Dans «Girlhood», que ce soit en examinant l’intimidation des adolescents et les racines étymologiques du mot «salope» ou en explorant l’évolution du consentement sur fond de câlins, Febos met en lumière comment les femmes sont conditionnées à être complices de notre propre exploitation. Comme une grande partie de sa bourse, cela commence par une connaissance somatique de soi.

«Votre corps n’est plus un corps, mais une distance perçue par rapport à ce qu’un corps devrait être», écrit Febos sur la façon dont elle est devenue «punitive et retenue» alors que sa forme en développement était évaluée par des regards prédateurs, y compris le sien. «La vertu ne réside que dans l’acte interminable de vous effacer.»

Atteindre la pureté morale par le renoncement à soi-même est un concept aux racines puritaines qui a fleuri dans le capitalisme américain, où la minceur est à la fois statut et symbole. «Détester mon propre corps, c’était souffrir d’une maladie auto-immune de l’esprit», écrit Febos.

Cette abnégation est une maladie qui a atteint des proportions au niveau de la pandémie sous le panoptique du patriarcat suprémaciste blanc, qui sème la division parmi les femmes par la pression sociale. Les écolières ne sont même pas en sécurité parmi des amis supposés.

Né d’un père autochtone dont la présence vacillante a causé les dommages décrits dans «Abandon Me», Febos a été élevé par une mère inquiète, accueillante et parfois déconcertée et un père portoricain aimable qui a passé de longues périodes de l’année en mer. «Dans ma famille, j’étais en désordre et j’aimais. Ensuite, j’étais un menteur. J’étais possédé par un pouvoir qu’ils ne savaient pas contrôler.

Tromper nos familles les transforme en imbéciles. Cela seul peut suffire à une fille, penchée sur la sauvagerie par tous les moyens disponibles, pour soutenir «la terrible possibilité que ce qui vous tourmente, ce que vous détestez en vous-même, est la partie la plus vraie de vous – le centre brûlé et venimeux qui ne peut jamais être gratté. « 

Survivant à une myriade d’agressions chez les filles et de dépendances chez les adultes, Febos trace une nouvelle voie vers l’auto-pardon cyclique sur le modèle du mythe de Perséphone, dont la descente aux enfers ramène à la récolte et aux semailles pour lesquelles sa mère Déméter est connue.
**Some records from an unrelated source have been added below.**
(** C4: [zlib_compress] never panics and gives the only error it has when the output
    is too short: not when there are nine bits for a byte of the input and 65
    more. What it writes is a zlib stream of the input, which [zlib_decompress]
    turns back into it. *)
Theorem compress_decompress input output buf : Forall is_byte input -> zlen input < 4294967296 -> zlen input <= zlen buf ->
  match zlib_compress input output with
  | Ok (o, n) =>
      zlen o = zlen output /\ 0 <= n <= zlen o /\ zlib_stream (firstn (Z.to_nat n) o) input
      /\ Inflate.Kernel.zlib_decompress (firstn (Z.to_nat n) o) buf = Ok (filled buf input, zlen input)
  | Err TooSmall => 8 * zlen output < 9 * zlen input + 65
  | Panic | Unfinished => False
  end.
Proof.
  intros B S L. pose proof (zlib_compress_stream input output B S) as H. destruct (zlib_compress input output) as [[o n]|[]| |]; [|done..].
  destruct H as (H1 & H2 & H3). repeat (split; [done || lia|]). by apply zlib_decompress_stream.
Qed.

(** Nine bytes with a match among them. *)
Lemma compress_decompress_witness :
  let abc := [97; 98; 99; 97; 98; 99; 97; 98; 99] in
  exists o n, zlib_compress abc (zeros 20) = Ok (o, n) /\ n = 12 /\ Inflate.Kernel.zlib_decompress (firstn (Z.to_nat n) o) (zeros 9) = Ok (abc, 9).
Proof.
  intros abc. pose proof (compress_decompress abc (zeros 20) (zeros 9) ltac:(repeat (constructor; [unfold is_byte; lia|]); constructor) ltac:(reflexivity) ltac:(discriminate)) as H.
  assert (E : zlib_compress abc (zeros 20) = Ok ([120; 156; 75; 76; 74; 134; 32; 0; 17; 61; 3; 115] ++ zeros 8, 12)) by (vm_compute; reflexivity).
  rewrite E in H. do 2 eexists. split; [exact E|]. split; [reflexivity | exact (proj2 (proj2 (proj2 H)))].
Defined.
Pour ce faire, Febos doit à plusieurs reprises abandonner le dégoût de soi que beaucoup considèrent comme «intrinsèque à notre survie». Parmi ces valeurs chères et blessantes, il y a «la méconnaissance de la beauté comme liberté, l’idée que si une femme réussissait par les termes impossibles du patriarcat, elle pourrait en quelque sorte sortir de son emprise».

Febos a laissé derrière lui les caprices cruels et les prédations maladroites des hommes et a embrassé le fait d’être queer; «Débarrassée des systèmes qui bénéficiaient de ma haine de soi», elle a gagné son indépendance face aux accusations ridicules qui auraient pu faire taire d’autres femmes.

Ne se tenant plus responsable de ce qui est arrivé à son corps enfantin, à sa réputation d’adolescente et à son psychisme féminin, Febos s’est libérée. Témoigner de sa libération est, comme elle l’écrit, «terrifiant et beau, comme tous mes voyages préférés».

Kristen Millares Jeuneest l’auteur du roman «Subduction», finaliste pour un prix du livre de l’année Foreword INDIES et deux International Latino Book Awards.